Multiomics Insights into Microbiome Succession throughout Medium-Temperature Daqu Fermentation

Abstract

The production of traditional medium-temperature Daqu (MT-Daqu) relies heavily on manual adjustments of fermentation parameters, which regulate microbiota to influence Daqu’s functional properties and metabolites. However, the mechanisms underlying the effects of these parameters remain poorly understood. First, the fermentation process was divided into 5 distinct stages based on physicochemical and sensory characteristics, particularly temperature and acidity. Second, multiomics approaches (metagenomics, metatranscriptomics, and metaproteomics) were employed to investigate microbial succession, functional dynamics, and key enzyme activity across metabolic pathways. Our findings demonstrated that Daqu fermentation progressed through 3 functional phases: microbial proliferation (days 0–8), microbiota restructuring (days 8–12), and aroma synthesis (days 12–32).
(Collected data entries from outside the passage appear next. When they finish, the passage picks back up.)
(** * Matrices: the dot-matrix rendering core

    A shallow embedding of the algorithmic core of the Matrices image
    suite (Glass Dots, Value Aliasing, Glyph Mirror, Photo Widget) and
    the properties its specification states about it.

    JavaScript numbers are IEEE-754 binary64 values; they are modelled
    by Rocq's primitive [float], so every arithmetic step below rounds
    exactly as the TypeScript source does.  Array indices, loop counters
    and sizes, which the source only ever holds as small non-negative
    integers, are [nat]; bytes read from an [ImageData] buffer and the
    integer slider settings are [Z]. *)

From Stdlib Require Import ZArith List Bool Lia Floats Uint63 QArith Permutation Sorted.
Import ListNotations.

Set Warnings "-inexact-float".

Open Scope nat_scope.

(** ** JavaScript number helpers *)

Module JS.

(** An integer as a JavaScript number: exact below 2^53 in absolute
    value, rounded to the nearest number below 2^63.  The integers of
    the program are bytes, slider values and sizes; from 2^63 on an
    integer is outside what this conversion models. *)
Definition ofZ (z : Z) : float :=
  match z with
  | Zneg p => PrimFloat.opp (PrimFloat.of_uint63 (Uint63.of_Z (Zpos p)))
  | _ => PrimFloat.of_uint63 (Uint63.of_Z z)
  end.

Definition ofNat (n : nat) : float := ofZ (Z.of_nat n).

(** [a > b] and [a >= b] on numbers. *)
Definition gtb (a b : float) : bool := PrimFloat.ltb b a.
Definition geb (a b : float) : bool := PrimFloat.leb b a.

(** [Math.max(a, b)]: NaN is contagious and [+0] is larger than [-0]. *)
Definition max (a b : float) : float :=
  if PrimFloat.is_nan a || PrimFloat.is_nan b then PrimFloat.nan
  else if PrimFloat.ltb a b then b
  else if PrimFloat.ltb b a then a
  else if PrimFloat.get_sign a then b else a.

(** [Math.min(a, b)]: NaN is contagious and [-0] is smaller than [+0]. *)
Definition min (a b : float) : float :=
  if PrimFloat.is_nan a || PrimFloat.is_nan b then PrimFloat.nan
  else if PrimFloat.ltb a b then a
  else if PrimFloat.ltb b a then b
  else if PrimFloat.get_sign a then a else b.

(** The exact value of a finite number is [sm * 2^e]; the three
    roundings to an integer are computed on that exact value, a
    division by a power of two being a right shift.  They are
    undefined ([None]) on NaN and the infinities, where the JavaScript
    functions return a non-integer. *)
Definition signed (s : bool) (m : positive) : Z :=
  if s then Zneg m else Zpos m.

(** [Math.floor]: floor(sm * 2^e). *)
Definition floor (v : float) : option Z :=
  match Prim2SF v with
  | S754_zero _ => Some 0%Z
  | S754_finite s m e =>
      Some (if (0 <=? e)%Z then Z.shiftl (signed s m) e
            else Z.shiftr (signed s m) (- e))
  | _ => None
  end.

(** [Math.ceil]: - floor(- sm * 2^e). *)
Definition ceil (v : float) : option Z :=
  match Prim2SF v with
  | S754_zero _ => Some 0%Z
  | S754_finite s m e =>
      Some (if (0 <=? e)%Z then Z.shiftl (signed s m) e
            else (- Z.shiftr (- signed s m) (- e))%Z)
  | _ => None
  end.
Notably, lactic acid, primarily synthesized by lactic acid bacteria, dominated the organic acid profile initially, accounting for 67.427 ± 0.128% on day 2. By day 17, fungal-derived acids (succinic acid, malic acid, and acetic acid), mainly synthesized by Lichtheimia, became predominant, constituting 60.370 ± 0.641% of the total organic acids. This transition in acid dominance mirrored a microbial community shift from bacterial to fungal predominance. Collectively, this study establishes a multidimensional analytical framework for deciphering the MT-Daqu fermentation microbiome.